#### [TASK INSTRUCTIONS]
For this exercise, reproduce the entries below exactly, but only from the line containing "Lemma retry_loop_Prompt (src" through the line containing "cbn beta. intros", both included.

----- EXERCISE DATA -----

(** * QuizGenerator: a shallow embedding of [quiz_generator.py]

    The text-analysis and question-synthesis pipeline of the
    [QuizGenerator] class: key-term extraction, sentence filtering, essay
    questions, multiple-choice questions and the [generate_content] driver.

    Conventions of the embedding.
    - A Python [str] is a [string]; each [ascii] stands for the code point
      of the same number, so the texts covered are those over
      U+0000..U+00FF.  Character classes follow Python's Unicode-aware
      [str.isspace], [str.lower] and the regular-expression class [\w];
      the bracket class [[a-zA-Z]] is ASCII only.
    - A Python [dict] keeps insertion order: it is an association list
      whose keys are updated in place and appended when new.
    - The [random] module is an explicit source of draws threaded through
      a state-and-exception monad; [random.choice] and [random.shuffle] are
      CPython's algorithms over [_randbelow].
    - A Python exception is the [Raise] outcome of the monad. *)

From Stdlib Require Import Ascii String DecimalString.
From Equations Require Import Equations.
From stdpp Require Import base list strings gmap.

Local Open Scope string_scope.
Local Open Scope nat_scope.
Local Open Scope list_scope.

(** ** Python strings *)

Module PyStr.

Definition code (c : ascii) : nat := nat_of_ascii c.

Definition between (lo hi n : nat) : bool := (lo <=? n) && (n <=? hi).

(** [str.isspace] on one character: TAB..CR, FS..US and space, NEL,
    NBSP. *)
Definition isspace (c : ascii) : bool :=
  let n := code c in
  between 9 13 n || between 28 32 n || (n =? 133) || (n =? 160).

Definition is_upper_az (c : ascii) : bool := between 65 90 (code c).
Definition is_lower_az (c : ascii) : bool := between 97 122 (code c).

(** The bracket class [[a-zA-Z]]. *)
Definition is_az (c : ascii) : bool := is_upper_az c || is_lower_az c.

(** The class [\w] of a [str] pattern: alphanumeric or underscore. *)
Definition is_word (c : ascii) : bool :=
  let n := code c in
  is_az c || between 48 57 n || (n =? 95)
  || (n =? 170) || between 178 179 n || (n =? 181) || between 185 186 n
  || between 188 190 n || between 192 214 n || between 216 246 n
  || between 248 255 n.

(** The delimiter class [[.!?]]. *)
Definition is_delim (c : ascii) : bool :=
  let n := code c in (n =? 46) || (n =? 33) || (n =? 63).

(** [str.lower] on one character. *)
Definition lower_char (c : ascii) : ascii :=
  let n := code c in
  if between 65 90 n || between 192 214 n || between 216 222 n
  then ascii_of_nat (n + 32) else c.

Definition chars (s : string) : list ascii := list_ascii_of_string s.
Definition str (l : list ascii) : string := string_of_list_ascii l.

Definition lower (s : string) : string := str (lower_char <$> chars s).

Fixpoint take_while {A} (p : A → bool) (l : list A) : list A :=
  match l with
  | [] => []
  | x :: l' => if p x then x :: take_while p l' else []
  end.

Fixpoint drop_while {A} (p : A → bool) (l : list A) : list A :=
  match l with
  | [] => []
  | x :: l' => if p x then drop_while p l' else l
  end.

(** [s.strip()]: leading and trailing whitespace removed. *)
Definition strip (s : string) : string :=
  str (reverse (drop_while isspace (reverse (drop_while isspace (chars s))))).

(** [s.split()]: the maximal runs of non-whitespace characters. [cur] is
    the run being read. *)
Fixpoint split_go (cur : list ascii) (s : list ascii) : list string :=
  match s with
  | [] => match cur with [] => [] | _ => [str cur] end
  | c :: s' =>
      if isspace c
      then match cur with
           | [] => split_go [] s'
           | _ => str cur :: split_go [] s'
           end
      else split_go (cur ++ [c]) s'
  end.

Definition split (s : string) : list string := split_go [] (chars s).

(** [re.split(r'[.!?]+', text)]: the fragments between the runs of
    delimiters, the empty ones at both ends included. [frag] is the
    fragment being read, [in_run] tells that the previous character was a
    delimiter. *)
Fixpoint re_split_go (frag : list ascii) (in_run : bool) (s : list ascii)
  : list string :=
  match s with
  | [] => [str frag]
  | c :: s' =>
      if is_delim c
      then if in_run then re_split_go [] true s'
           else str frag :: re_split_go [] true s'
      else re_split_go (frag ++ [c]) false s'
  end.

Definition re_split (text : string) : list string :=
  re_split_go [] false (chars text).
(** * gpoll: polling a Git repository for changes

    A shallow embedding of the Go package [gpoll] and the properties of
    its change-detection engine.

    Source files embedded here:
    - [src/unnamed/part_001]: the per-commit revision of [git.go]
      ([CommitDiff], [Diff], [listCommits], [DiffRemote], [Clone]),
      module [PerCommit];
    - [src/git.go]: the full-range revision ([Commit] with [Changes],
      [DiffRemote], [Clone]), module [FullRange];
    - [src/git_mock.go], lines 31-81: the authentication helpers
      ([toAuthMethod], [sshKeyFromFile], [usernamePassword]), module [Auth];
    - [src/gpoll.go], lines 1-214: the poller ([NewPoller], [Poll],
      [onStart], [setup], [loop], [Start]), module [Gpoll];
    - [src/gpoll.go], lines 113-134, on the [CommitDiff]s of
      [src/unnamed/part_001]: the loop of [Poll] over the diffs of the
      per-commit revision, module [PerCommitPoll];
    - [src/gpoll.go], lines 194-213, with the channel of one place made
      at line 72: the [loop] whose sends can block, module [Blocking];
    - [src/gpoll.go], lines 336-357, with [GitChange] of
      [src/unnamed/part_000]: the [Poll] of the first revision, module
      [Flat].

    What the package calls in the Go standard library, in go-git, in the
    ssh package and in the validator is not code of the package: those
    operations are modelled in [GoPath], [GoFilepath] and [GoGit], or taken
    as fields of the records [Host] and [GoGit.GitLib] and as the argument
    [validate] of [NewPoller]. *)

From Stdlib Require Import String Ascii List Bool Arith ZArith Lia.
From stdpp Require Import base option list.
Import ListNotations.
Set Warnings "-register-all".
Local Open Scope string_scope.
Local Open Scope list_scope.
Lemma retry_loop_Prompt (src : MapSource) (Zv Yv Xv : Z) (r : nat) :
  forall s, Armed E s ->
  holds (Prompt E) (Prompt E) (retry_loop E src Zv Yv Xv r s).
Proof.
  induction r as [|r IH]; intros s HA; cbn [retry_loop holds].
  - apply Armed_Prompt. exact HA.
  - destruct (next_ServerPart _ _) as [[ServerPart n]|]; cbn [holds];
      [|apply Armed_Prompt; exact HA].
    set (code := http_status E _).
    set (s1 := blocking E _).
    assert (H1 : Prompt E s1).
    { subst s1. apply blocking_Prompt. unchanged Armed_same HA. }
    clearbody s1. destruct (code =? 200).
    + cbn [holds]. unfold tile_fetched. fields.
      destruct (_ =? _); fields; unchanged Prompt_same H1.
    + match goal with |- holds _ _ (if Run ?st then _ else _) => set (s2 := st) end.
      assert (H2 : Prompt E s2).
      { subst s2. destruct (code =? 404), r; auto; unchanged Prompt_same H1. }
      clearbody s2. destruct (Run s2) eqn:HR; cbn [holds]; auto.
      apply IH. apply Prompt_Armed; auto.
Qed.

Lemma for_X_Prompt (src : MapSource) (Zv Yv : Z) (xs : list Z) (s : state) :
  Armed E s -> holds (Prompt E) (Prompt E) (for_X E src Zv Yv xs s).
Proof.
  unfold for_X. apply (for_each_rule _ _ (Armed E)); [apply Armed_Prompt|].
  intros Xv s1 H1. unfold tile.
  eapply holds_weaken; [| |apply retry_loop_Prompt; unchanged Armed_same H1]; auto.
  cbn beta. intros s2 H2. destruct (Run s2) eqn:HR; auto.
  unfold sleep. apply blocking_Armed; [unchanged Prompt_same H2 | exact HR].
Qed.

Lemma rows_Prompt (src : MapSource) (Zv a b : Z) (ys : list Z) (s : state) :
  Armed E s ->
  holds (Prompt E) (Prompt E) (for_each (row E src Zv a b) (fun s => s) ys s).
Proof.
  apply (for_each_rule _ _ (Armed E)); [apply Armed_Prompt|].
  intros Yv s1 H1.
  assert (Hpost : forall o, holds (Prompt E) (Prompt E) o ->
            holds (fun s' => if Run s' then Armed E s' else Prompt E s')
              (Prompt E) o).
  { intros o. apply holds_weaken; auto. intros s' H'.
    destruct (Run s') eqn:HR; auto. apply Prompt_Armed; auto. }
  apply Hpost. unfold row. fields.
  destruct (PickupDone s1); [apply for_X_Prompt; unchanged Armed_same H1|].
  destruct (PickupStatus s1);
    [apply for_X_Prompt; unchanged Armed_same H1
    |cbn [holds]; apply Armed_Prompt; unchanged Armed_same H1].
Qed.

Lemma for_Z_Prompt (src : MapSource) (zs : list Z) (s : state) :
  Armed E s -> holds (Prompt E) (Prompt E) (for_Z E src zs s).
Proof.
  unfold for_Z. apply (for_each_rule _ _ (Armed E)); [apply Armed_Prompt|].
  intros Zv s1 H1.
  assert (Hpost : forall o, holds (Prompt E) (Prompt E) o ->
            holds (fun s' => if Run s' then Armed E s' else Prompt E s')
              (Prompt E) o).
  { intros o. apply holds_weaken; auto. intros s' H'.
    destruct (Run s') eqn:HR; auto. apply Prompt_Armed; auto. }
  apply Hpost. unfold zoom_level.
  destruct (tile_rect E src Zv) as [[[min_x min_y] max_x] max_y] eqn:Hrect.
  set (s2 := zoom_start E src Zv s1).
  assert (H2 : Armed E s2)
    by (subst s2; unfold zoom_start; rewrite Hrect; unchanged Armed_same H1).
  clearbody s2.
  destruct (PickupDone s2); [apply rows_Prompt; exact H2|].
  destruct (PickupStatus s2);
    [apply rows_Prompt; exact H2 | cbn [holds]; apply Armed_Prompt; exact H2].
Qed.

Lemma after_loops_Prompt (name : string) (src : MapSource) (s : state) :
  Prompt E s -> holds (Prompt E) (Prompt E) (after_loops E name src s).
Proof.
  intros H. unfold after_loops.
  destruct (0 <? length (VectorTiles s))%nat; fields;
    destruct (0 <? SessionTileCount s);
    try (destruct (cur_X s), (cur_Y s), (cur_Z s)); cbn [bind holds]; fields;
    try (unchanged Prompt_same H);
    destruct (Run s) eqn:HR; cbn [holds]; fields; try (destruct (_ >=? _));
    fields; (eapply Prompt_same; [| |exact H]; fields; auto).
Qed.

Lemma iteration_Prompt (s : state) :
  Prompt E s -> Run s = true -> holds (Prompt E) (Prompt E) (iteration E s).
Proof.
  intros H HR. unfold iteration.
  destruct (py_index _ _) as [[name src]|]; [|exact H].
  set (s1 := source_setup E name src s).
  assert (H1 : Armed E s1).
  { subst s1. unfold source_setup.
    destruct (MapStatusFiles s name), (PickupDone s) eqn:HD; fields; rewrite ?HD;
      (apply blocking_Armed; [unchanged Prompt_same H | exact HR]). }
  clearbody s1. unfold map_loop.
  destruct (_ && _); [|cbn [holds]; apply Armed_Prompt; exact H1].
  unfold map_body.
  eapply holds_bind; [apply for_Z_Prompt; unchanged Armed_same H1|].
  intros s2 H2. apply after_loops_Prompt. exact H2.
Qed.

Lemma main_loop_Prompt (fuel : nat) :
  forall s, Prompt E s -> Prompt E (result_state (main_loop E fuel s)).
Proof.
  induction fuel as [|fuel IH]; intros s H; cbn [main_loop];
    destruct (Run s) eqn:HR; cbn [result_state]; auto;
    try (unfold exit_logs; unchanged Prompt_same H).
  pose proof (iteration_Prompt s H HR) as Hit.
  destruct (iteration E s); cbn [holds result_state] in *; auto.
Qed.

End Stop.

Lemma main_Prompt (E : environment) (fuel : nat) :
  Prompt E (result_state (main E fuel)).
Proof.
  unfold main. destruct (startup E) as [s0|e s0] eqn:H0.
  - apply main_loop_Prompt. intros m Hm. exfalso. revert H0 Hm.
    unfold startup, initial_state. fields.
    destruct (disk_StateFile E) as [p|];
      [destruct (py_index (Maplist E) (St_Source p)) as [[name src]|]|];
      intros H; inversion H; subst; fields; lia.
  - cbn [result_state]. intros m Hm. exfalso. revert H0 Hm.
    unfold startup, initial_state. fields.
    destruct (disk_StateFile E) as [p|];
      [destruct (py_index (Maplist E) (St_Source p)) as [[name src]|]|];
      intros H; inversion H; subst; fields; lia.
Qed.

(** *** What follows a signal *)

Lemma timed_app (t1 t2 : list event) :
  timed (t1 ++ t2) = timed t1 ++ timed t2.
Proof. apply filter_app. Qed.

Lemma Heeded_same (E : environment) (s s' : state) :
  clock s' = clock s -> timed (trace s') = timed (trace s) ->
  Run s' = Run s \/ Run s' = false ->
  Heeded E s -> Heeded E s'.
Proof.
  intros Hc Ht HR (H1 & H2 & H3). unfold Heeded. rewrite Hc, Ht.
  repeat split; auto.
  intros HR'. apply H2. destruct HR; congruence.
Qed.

-----

#### [OUTPUT FOR THIS TASK]
Lemma retry_loop_Prompt (src : MapSource) (Zv Yv Xv : Z) (r : nat) :
  forall s, Armed E s ->
  holds (Prompt E) (Prompt E) (retry_loop E src Zv Yv Xv r s).
Proof.
  induction r as [|r IH]; intros s HA; cbn [retry_loop holds].
  - apply Armed_Prompt. exact HA.
  - destruct (next_ServerPart _ _) as [[ServerPart n]|]; cbn [holds];
      [|apply Armed_Prompt; exact HA].
    set (code := http_status E _).
    set (s1 := blocking E _).
    assert (H1 : Prompt E s1).
    { subst s1. apply blocking_Prompt. unchanged Armed_same HA. }
    clearbody s1. destruct (code =? 200).
    + cbn [holds]. unfold tile_fetched. fields.
      destruct (_ =? _); fields; unchanged Prompt_same H1.
    + match goal with |- holds _ _ (if Run ?st then _ else _) => set (s2 := st) end.
      assert (H2 : Prompt E s2).
      { subst s2. destruct (code =? 404), r; auto; unchanged Prompt_same H1. }
      clearbody s2. destruct (Run s2) eqn:HR; cbn [holds]; auto.
      apply IH. apply Prompt_Armed; auto.
Qed.

Lemma for_X_Prompt (src : MapSource) (Zv Yv : Z) (xs : list Z) (s : state) :
  Armed E s -> holds (Prompt E) (Prompt E) (for_X E src Zv Yv xs s).
Proof.
  unfold for_X. apply (for_each_rule _ _ (Armed E)); [apply Armed_Prompt|].
  intros Xv s1 H1. unfold tile.
  eapply holds_weaken; [| |apply retry_loop_Prompt; unchanged Armed_same H1]; auto.
  cbn beta. intros s2 H2. destruct (Run s2) eqn:HR; auto.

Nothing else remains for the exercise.